#### [What you are asked to do]
Of the records that follow, copy only the lines from the line containing "Lemma touch_free s" to the line containing "Lemma release_acquired lk", both included, exactly as written.

#### [Data shown]
○ ○ ○ ○
(* ===== verification/Klock.v ===== *)
(** * Critical sections of the kernel

    [acquire] and [release] of a spinlock from a kernel function, as equations
    on the kernel's state: a matched pair leaves the machine as it found it up
    to [touch], which records the interrupt state in the hart's [intena]. *)

From S2P Require Import Prelude Riscv Memory Machine Spinlock Kernel.

Lemma touch_free s lk : free (touch s) lk <-> free s lk.
Proof. done. Qed.

Lemma ready_touch s lk : ready s lk -> ready (touch s) lk.
Proof. intros [? ?]. split; [done|by apply cpu_ok_touch]. Qed.

Lemma c_proc_touch s : c_proc (cpu_of (touch s)) = c_proc (cpu_of s).
Proof. unfold touch. by rewrite cpu_of_upd. Qed.

Lemma pop_push s : cpu_ok s -> pop_off (upd_cpu pushed_cpu s) = Ret tt (touch s).
Proof.
  intros [Hn Hs]. rewrite pop_off_eq.
  - f_equal. rewrite upd_cpu_upd. apply upd_cpu_ext. unfold popped_cpu, pushed_cpu, touch_cpu. simpl.
    f_equal; [lia|]. repeat zcase; [done|]. symmetry. rewrite Hs by lia. done.
  - by rewrite cpu_of_upd.
  - rewrite cpu_of_upd. simpl. lia.
Qed.

Lemma release_acquired lk s : free s lk -> cpu_ok s -> release lk (acquired lk s) = Ret tt (touch s).
Proof.
  intros Hf Hc. by rewrite (release_eq lk s).
Qed.

Lemma acquired_touch lk s : acquired lk (touch s) = acquired lk s.
Proof.
  unfold acquired, touch. rewrite upd_cpu_upd. f_equal. apply upd_cpu_ext.
  unfold pushed_cpu, touch_cpu. simpl. f_equal. by zcase.
Qed.

Lemma touch_acquired lk s : 0 <= noff (cpu_of s) -> touch (acquired lk s) = acquired lk s.
Proof.
  intros Hn. unfold touch, upd_cpu, acquired, set_locks, set_cpus. cbn [tp cpus locks mem freelist count].
  f_equal. unfold cpu_of at 1. cbn [tp cpus locks mem freelist count upd_cpu set_cpus]. rewrite insert_insert_eq. f_equal.
  unfold upd_cpu, set_cpus. cbn [cpus tp]. rewrite lookup_insert_eq. simpl. unfold touch_cpu, pushed_cpu. simpl. f_equal.
  zcase. done.
Qed.

Lemma cpu_ok_acquired lk s : cpu_ok s -> cpu_ok (acquired lk s).
Proof.
  intros [Hn Hs]. unfold cpu_ok. change (cpu_of (acquired lk s)) with (cpu_of (upd_cpu pushed_cpu s)).
  rewrite cpu_of_upd. simpl. lia.
Qed.

Section klock.
Context (k : kernel).

Lemma kacquire_eq lk : free (mach k) lk -> lift (acquire lk) k = Ret tt (upd_mach (acquired lk) k).
Proof. intros Hf. erewrite lift_eq by (by apply acquire_eq). done. Qed.

Lemma krelease_eq lk k1 :
  ready (mach k) lk -> mach k1 = acquired lk (mach k) ->
  lift (release lk) k1 = Ret tt (upd_mach (fun _ => touch (mach k)) k1).
Proof. intros [? ?] E. erewrite lift_eq by (rewrite E; by apply release_acquired). done. Qed.

(** A critical section whose body leaves the machine alone. *)
Lemma critical_eq {A} lk (m : M kernel A) a k1 :
  ready (mach k) lk -> m (upd_mach (acquired lk) k) = Ret a k1 -> mach k1 = acquired lk (mach k) ->
  (do! lift (acquire lk) in let! x := m in do! lift (release lk) in ret x) k =
  Ret a (upd_mach (fun _ => touch (mach k)) k1).
Proof.
  intros Hr E Em. unfold bind. rewrite kacquire_eq by apply Hr. cbn [rbind]. rewrite E. cbn [rbind].
  by rewrite krelease_eq.
Qed.
End klock.

Lemma upd_mach_upd_procs f g k : upd_mach f (upd_procs g k) = upd_procs g (upd_mach f k).
Proof. done. Qed.
Lemma upd_mach_upd_mach f g k : upd_mach f (upd_mach g k) = upd_mach (fun m => f (g m)) k.
Proof. done. Qed.
Lemma upd_procs_upd_procs f g k : upd_procs f (upd_procs g k) = upd_procs (fun ps => f (g ps)) k.
Proof. done. Qed.

(** Evaluate the projections of an updated kernel. *)
Ltac kcbn :=
  cbn [mach procs nextpid initproc ticks rng first kernel_pagetable bufs bnext bprev klog ksb inodes files pipes
       kcons kuart pr_locking panicked devsw_console kvdisk csrs kplic started kdisk
       upd_mach upd_procs upd_nextpid upd_initproc upd_ticks upd_rng upd_first upd_kernel_pagetable upd_bufs
       upd_bnext upd_bprev upd_klog upd_ksb upd_inodes upd_files upd_pipes upd_kcons upd_kuart upd_pr_locking
       upd_panicked upd_devsw_console upd_kvdisk upd_csrs upd_kplic upd_started upd_kdisk].

(** ** Passes over the process table *)

(** The table after the first [j] processes were replaced by [g]. *)
Definition upto (g : nat -> proc -> proc) (j : nat) (i : nat) (p : proc) : proc :=
  if decide (i < j)%nat then g i p else p.

Lemma upto_step (g : nat -> proc -> proc) ps j p :
  ps !! j = Some p -> <[j := g j p]> (imap (upto g j) ps) = imap (upto g (S j)) ps.
Proof.
  intros Hj. apply list_eq. intros i. rewrite list_lookup_insert, !list_lookup_imap. case_decide as Hd.
  - destruct Hd as [-> Hl]. rewrite Hj. simpl. unfold upto. by rewrite decide_True by lia.
  - destruct (ps !! i) as [q|] eqn:E; [|done]. simpl. f_equal. unfold upto.
    destruct (decide (j = i)) as [->|]; [|by repeat case_decide; try lia].
    destruct Hd. split; [done|]. rewrite length_imap. by eapply lookup_lt_Some.
Qed.

Lemma upto_all g ps n : length ps = n -> imap (upto g n) ps = imap g ps.
Proof.
  intros <-. apply imap_ext. intros i p Hi%lookup_lt_Some. unfold upto. by rewrite decide_True.
Qed.

(** A state of the pass: the machine as at the start, up to [touch]. *)
Definition touched (k st : kernel) : Prop := mach st = mach k \/ mach st = touch (mach k).

Lemma for_procs (body : nat -> M kernel unit) (g : nat -> proc -> proc) k :
  length (procs k) = NPROC ->
  (forall i p st, (i < NPROC)%nat -> procs k !! i = Some p -> procs st !! i = Some p -> touched k st -> ticks st = ticks k ->
     body i st = Ret tt (upd_procs (<[i := g i p]>) (upd_mach (fun _ => touch (mach k)) st))) ->
  for_all (seq 0 NPROC) body k = Ret tt (upd_procs (imap g) (upd_mach touch k)).
Proof.
  intros Hlen Hb.
  enough (Hwp : wp (for_all (seq 0 NPROC) body) (fun _ st => st = upd_procs (imap g) (upd_mach touch k)) k).
  { by apply wp_inv in Hwp as ([] & ? & -> & ->). }
  apply (wp_for_all body (fun xs st => exists j, xs = seq j (NPROC - j) /\ (j <= NPROC)%nat /\
     ((j = 0%nat /\ st = k) \/ (0 < j)%nat /\ st = upd_procs (imap (upto g j)) (upd_mach touch k)))).
  - intros x xs st (j & Exs & Hj & Hst). destruct (decide (j = NPROC)) as [->|Hne]; [by rewrite Nat.sub_diag in Exs|].
    replace (NPROC - j)%nat with (S (NPROC - S j)) in Exs by lia. injection Exs as -> ->.
    destruct (lookup_lt_is_Some_2 (procs k) j) as [p Hp]; [lia|].
    assert (Hcase : procs st !! j = Some p /\ touched k st /\ ticks st = ticks k /\
      upd_procs (<[j := g j p]>) (upd_mach (fun _ => touch (mach k)) st) = upd_procs (imap (upto g (S j))) (upd_mach touch k)).
    { destruct Hst as [[-> ->]|[Hpos ->]].
      - split_and!; [done|by left|done|]. unfold upd_procs. kcbn. f_equal. rewrite <- (upto_step g _ 0 p) by done. f_equal.
        symmetry. etransitivity; [|apply list_fmap_id]. rewrite <- (imap_const id). apply imap_ext. intros i q _.
        unfold upto. by rewrite decide_False by lia.
      - split_and!; [|by right|done|].
        + kcbn. rewrite list_lookup_imap, Hp. simpl. unfold upto. by rewrite decide_False by lia.
        + unfold upd_procs. kcbn. f_equal. by apply upto_step. }
    destruct Hcase as (Hp' & Ht & Htk & Est). eapply wp_eq; [apply Hb; [lia|done..]|]. exists (S j). split_and!; [done|lia|].
    right. split; [lia|done].
  - intros st (j & Exs & Hj & Hst). destruct (decide (j = NPROC)) as [->|Hne].
    + destruct Hst as [[? _]|[_ ->]]; [done|]. unfold upd_procs. kcbn. f_equal. by apply upto_all.
    + replace (NPROC - j)%nat with (S (NPROC - S j)) in Exs by lia. done.
  - exists 0%nat. split_and!; [done|lia|by left].
Qed.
○ ○ ○ ○
#### [Completed exercise]
Lemma touch_free s lk : free (touch s) lk <-> free s lk.
Proof. done. Qed.

Lemma ready_touch s lk : ready s lk -> ready (touch s) lk.
Proof. intros [? ?]. split; [done|by apply cpu_ok_touch]. Qed.

Lemma c_proc_touch s : c_proc (cpu_of (touch s)) = c_proc (cpu_of s).
Proof. unfold touch. by rewrite cpu_of_upd. Qed.

Lemma pop_push s : cpu_ok s -> pop_off (upd_cpu pushed_cpu s) = Ret tt (touch s).
Proof.
  intros [Hn Hs]. rewrite pop_off_eq.
  - f_equal. rewrite upd_cpu_upd. apply upd_cpu_ext. unfold popped_cpu, pushed_cpu, touch_cpu. simpl.
    f_equal; [lia|]. repeat zcase; [done|]. symmetry. rewrite Hs by lia. done.
  - by rewrite cpu_of_upd.
  - rewrite cpu_of_upd. simpl. lia.
Qed.

Lemma release_acquired lk s : free s lk -> cpu_ok s -> release lk (acquired lk s) = Ret tt (touch s).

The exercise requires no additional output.